From first line to last, the records below are to be duplicated exactly.
--- MATERIALS PROVIDED ---
Lemma blind_find_unique i : Blind (find_unique table i).
Proof. apply blind_gets. by intros [] b. Qed.
Lemma blind_find_many p o n : Blind (find_many table p o n).
Proof. apply blind_gets. by intros [] b. Qed.
Lemma blind_update_many p d : Blind (update_many table p d).
Proof.
  intros [db now uuid n f q e st fs] b. unfold update_many. cbn. by destruct (updateMany _ _ _) as [k t].
Qed.
Lemma blind_delete_many p : Blind (delete_many table p).
Proof.
  intros [db now uuid n f q e st fs] b. unfold delete_many. cbn. by destruct (deleteMany _ _) as [k t].
Qed.
End table.

Lemma blind_delPattern p : Blind (Tbl:=Tbl) (delPattern p).
Proof. apply blind_modify. by intros [] b. Qed.

Lemma blind_transaction {A} (m : W Tbl A) : Blind m → Blind (transaction m).
Proof.
  intros Hm w b. unfold transaction.
  assert (w_inTransaction (set_queues b w) = w_inTransaction w) as -> by (by destruct w).
  destruct (w_inTransaction w); [apply Hm|].
  assert ((set_queues b w) <| w_inTransaction := true |> = set_queues b (w <| w_inTransaction := true |>))
    as -> by (by destruct w).
  rewrite Hm. destruct (m (w <| w_inTransaction := true |>)) as [r []]. by destruct w.
Qed.
End blind.

Create HintDb blind discriminated.
#[export] Hint Resolve blind_ret blind_throw blind_lift blind_get_now blind_draw_rt
  blind_find_unique blind_find_many blind_update_many blind_delete_many blind_delPattern : blind.

Ltac blind_step :=
  match goal with
  | H : Blind _ |- _ => exact H
  | |- Blind (_ ≫= _) => apply blind_bind; [|intros ?]
  | |- Blind (try_catch _ _) => apply blind_try; [|intros ?]
  | |- Blind (for_each _ _) => apply blind_for_each; intros ?
  | |- Blind (transaction _) => apply blind_transaction
  | |- Blind (gets _) => apply blind_gets; intros [] ?; reflexivity
  | |- Blind (modify _) => apply blind_modify; intros [] ?; reflexivity
  | |- Blind (match _ with _ => _ end) => case_match
  | |- Blind (if _ then _ else _) => case_match
  | |- Blind _ => solve [auto with blind]
  | |- Blind ?m => let h := head_of m in progress unfold h
  end.
Ltac blind_tac := cbv zeta; repeat (blind_step; cbv zeta beta).

(** ** Atomic use cases

    A use case reads, runs one transaction, and then talks to queues and the cache.  A use
    case that throws has left the database as it found it, unless a queue refused a job
    after the commit; then the database is the one it would have left. *)

Definition queue_down : error := PlainError "Queue is not available".

Section atomic.
Context {Tbl : Type → Type} `{!Prisma Tbl}.

(** [m] committed in [w'] and stopped at the queues. *)
Definition Stopped {A} (m : W Tbl A) (w : World Tbl) (e : error) (w' : World Tbl) : Prop :=
  w_queues w = false ∧ e = queue_down ∧
  ∃ a w2, m (set_queues true w) = (Ok a, w2) ∧ w_db w' = w_db w2.

Definition Atomic {A} (m : W Tbl A) : Prop :=
  ∀ w e w', w_inTransaction w = false → m w = (Err e, w') →
    w_db w' = w_db w ∨ Stopped m w e w'.
Lemma check_category_ok c (w : World Tbl) u w' :
  check_category c w = (Ok u, w') →
  w' = w ∧ ∃ k : PrismaTicketCategory, c = enum_string k.
Proof.
  unfold check_category, check_enum. destruct (of_string c) eqn:E; intros H; w_inv.
  split; [done|]. apply of_string_spec in E. eauto.
Qed.

(** Saving a ticket stores its row under its id; nothing else in the state changes. *)
Lemma ticket_save_ok t w t' w' :
  ticket_save t w = (Ok t', w') →
  rows_of d_tickets w !! t_id t = None ∧
  rows_of d_tickets w' = <[t_id t := ticket_row (w_now w) t]> (rows_of d_tickets w) ∧
  t' = ticket_toDomain (t_id t) (ticket_row (w_now w) t) ∧
  ∃ tbl, w' = w <| w_db ::= λ d, d <| d_tickets := tbl |> |>.
Proof.
  unfold ticket_save. rewrite or_infrastructure_ok. intros H. w_inv.
  match goal with E : check_category _ _ = _ |- _ => apply check_category_ok in E as [-> _] end.
  match goal with E : create_row _ _ _ _ _ _ = _ |- _ =>
    pose proof (create_row_ok d_tickets _ _ _ _ _ _ _ E) as (Hn & _ & Hr & _ & Hw) end.
  eauto.
Qed.

Lemma ticket_update_ok t w t' w' :
  ticket_update t w = (Ok t', w') →
  ∃ r, rows_of d_tickets w !! t_id t = Some r ∧
  rows_of d_tickets w' =
    <[t_id t := ticket_update_data (w_now w) t r]> (rows_of d_tickets w) ∧
  t' = ticket_toDomain (t_id t) (ticket_update_data (w_now w) t r) ∧
  ∃ tbl, w' = w <| w_db ::= λ d, d <| d_tickets := tbl |> |>.
Proof.
  unfold ticket_update. rewrite or_infrastructure_ok. intros H. w_inv.
  match goal with E : check_category _ _ = _ |- _ => apply check_category_ok in E as [-> _] end.
  match goal with E : update_one _ _ _ _ = _ |- _ =>
    pose proof (update_one_ok d_tickets _ _ _ _ _ E) as (r & Hr & -> & Hw & Ht) end.
  eauto 10.
Qed.
(* ===== verification/TicketService.v ===== *)
(** * TicketService

    [src/application/ticket/services]: the use cases on tickets and comments.  Aggregate
    writes, activity and audit records and outbox inserts run in one transaction; calls to
    queues and the cache follow its commit.  The event bus is the [OutboxPublisher]. *)

From stdpp Require Import pretty.
From Stdlib Require Import Ascii String QArith.
From S2P Require Import Prelude Store Js Errors Dates Domain Ticket Customer Tenant User.
From S2P Require Import Permissions Schema World Outbox Logs Repositories.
---
### RESPONSE BELOW
Lemma blind_find_unique i : Blind (find_unique table i).
Proof. apply blind_gets. by intros [] b. Qed.
Lemma blind_find_many p o n : Blind (find_many table p o n).
Proof. apply blind_gets. by intros [] b. Qed.
Lemma blind_update_many p d : Blind (update_many table p d).
Proof.
  intros [db now uuid n f q e st fs] b. unfold update_many. cbn. by destruct (updateMany _ _ _) as [k t].
Qed.
Lemma blind_delete_many p : Blind (delete_many table p).
Proof.
  intros [db now uuid n f q e st fs] b. unfold delete_many. cbn. by destruct (deleteMany _ _) as [k t].
Qed.
End table.

Lemma blind_delPattern p : Blind (Tbl:=Tbl) (delPattern p).
Proof. apply blind_modify. by intros [] b. Qed.

Lemma blind_transaction {A} (m : W Tbl A) : Blind m → Blind (transaction m).
Proof.
  intros Hm w b. unfold transaction.
  assert (w_inTransaction (set_queues b w) = w_inTransaction w) as -> by (by destruct w).
  destruct (w_inTransaction w); [apply Hm|].
  assert ((set_queues b w) <| w_inTransaction := true |> = set_queues b (w <| w_inTransaction := true |>))
    as -> by (by destruct w).
  rewrite Hm. destruct (m (w <| w_inTransaction := true |>)) as [r []]. by destruct w.
Qed.
End blind.

Create HintDb blind discriminated.
#[export] Hint Resolve blind_ret blind_throw blind_lift blind_get_now blind_draw_rt
  blind_find_unique blind_find_many blind_update_many blind_delete_many blind_delPattern : blind.

Ltac blind_step :=
  match goal with
  | H : Blind _ |- _ => exact H
  | |- Blind (_ ≫= _) => apply blind_bind; [|intros ?]
  | |- Blind (try_catch _ _) => apply blind_try; [|intros ?]
  | |- Blind (for_each _ _) => apply blind_for_each; intros ?
  | |- Blind (transaction _) => apply blind_transaction
  | |- Blind (gets _) => apply blind_gets; intros [] ?; reflexivity
  | |- Blind (modify _) => apply blind_modify; intros [] ?; reflexivity
  | |- Blind (match _ with _ => _ end) => case_match
  | |- Blind (if _ then _ else _) => case_match
  | |- Blind _ => solve [auto with blind]
  | |- Blind ?m => let h := head_of m in progress unfold h
  end.
Ltac blind_tac := cbv zeta; repeat (blind_step; cbv zeta beta).

(** ** Atomic use cases

    A use case reads, runs one transaction, and then talks to queues and the cache.  A use
    case that throws has left the database as it found it, unless a queue refused a job
    after the commit; then the database is the one it would have left. *)

Definition queue_down : error := PlainError "Queue is not available".

Section atomic.
Context {Tbl : Type → Type} `{!Prisma Tbl}.

(** [m] committed in [w'] and stopped at the queues. *)
Definition Stopped {A} (m : W Tbl A) (w : World Tbl) (e : error) (w' : World Tbl) : Prop :=
  w_queues w = false ∧ e = queue_down ∧
  ∃ a w2, m (set_queues true w) = (Ok a, w2) ∧ w_db w' = w_db w2.

Definition Atomic {A} (m : W Tbl A) : Prop :=
  ∀ w e w', w_inTransaction w = false → m w = (Err e, w') →
    w_db w' = w_db w ∨ Stopped m w e w'.
Lemma check_category_ok c (w : World Tbl) u w' :
  check_category c w = (Ok u, w') →
  w' = w ∧ ∃ k : PrismaTicketCategory, c = enum_string k.
Proof.
  unfold check_category, check_enum. destruct (of_string c) eqn:E; intros H; w_inv.
  split; [done|]. apply of_string_spec in E. eauto.
Qed.

(** Saving a ticket stores its row under its id; nothing else in the state changes. *)
Lemma ticket_save_ok t w t' w' :
  ticket_save t w = (Ok t', w') →
  rows_of d_tickets w !! t_id t = None ∧
  rows_of d_tickets w' = <[t_id t := ticket_row (w_now w) t]> (rows_of d_tickets w) ∧
  t' = ticket_toDomain (t_id t) (ticket_row (w_now w) t) ∧
  ∃ tbl, w' = w <| w_db ::= λ d, d <| d_tickets := tbl |> |>.
Proof.
  unfold ticket_save. rewrite or_infrastructure_ok. intros H. w_inv.
  match goal with E : check_category _ _ = _ |- _ => apply check_category_ok in E as [-> _] end.
  match goal with E : create_row _ _ _ _ _ _ = _ |- _ =>
    pose proof (create_row_ok d_tickets _ _ _ _ _ _ _ E) as (Hn & _ & Hr & _ & Hw) end.
  eauto.
Qed.

Lemma ticket_update_ok t w t' w' :
  ticket_update t w = (Ok t', w') →
  ∃ r, rows_of d_tickets w !! t_id t = Some r ∧
  rows_of d_tickets w' =
    <[t_id t := ticket_update_data (w_now w) t r]> (rows_of d_tickets w) ∧
  t' = ticket_toDomain (t_id t) (ticket_update_data (w_now w) t r) ∧
  ∃ tbl, w' = w <| w_db ::= λ d, d <| d_tickets := tbl |> |>.
Proof.
  unfold ticket_update. rewrite or_infrastructure_ok. intros H. w_inv.
  match goal with E : check_category _ _ = _ |- _ => apply check_category_ok in E as [-> _] end.
  match goal with E : update_one _ _ _ _ = _ |- _ =>
    pose proof (update_one_ok d_tickets _ _ _ _ _ E) as (r & Hr & -> & Hw & Ht) end.
  eauto 10.
Qed.
(* ===== verification/TicketService.v ===== *)
(** * TicketService

    [src/application/ticket/services]: the use cases on tickets and comments.  Aggregate
    writes, activity and audit records and outbox inserts run in one transaction; calls to
    queues and the cache follow its commit.  The event bus is the [OutboxPublisher]. *)

From stdpp Require Import pretty.
From Stdlib Require Import Ascii String QArith.
From S2P Require Import Prelude Store Js Errors Dates Domain Ticket Customer Tenant User.
From S2P Require Import Permissions Schema World Outbox Logs Repositories.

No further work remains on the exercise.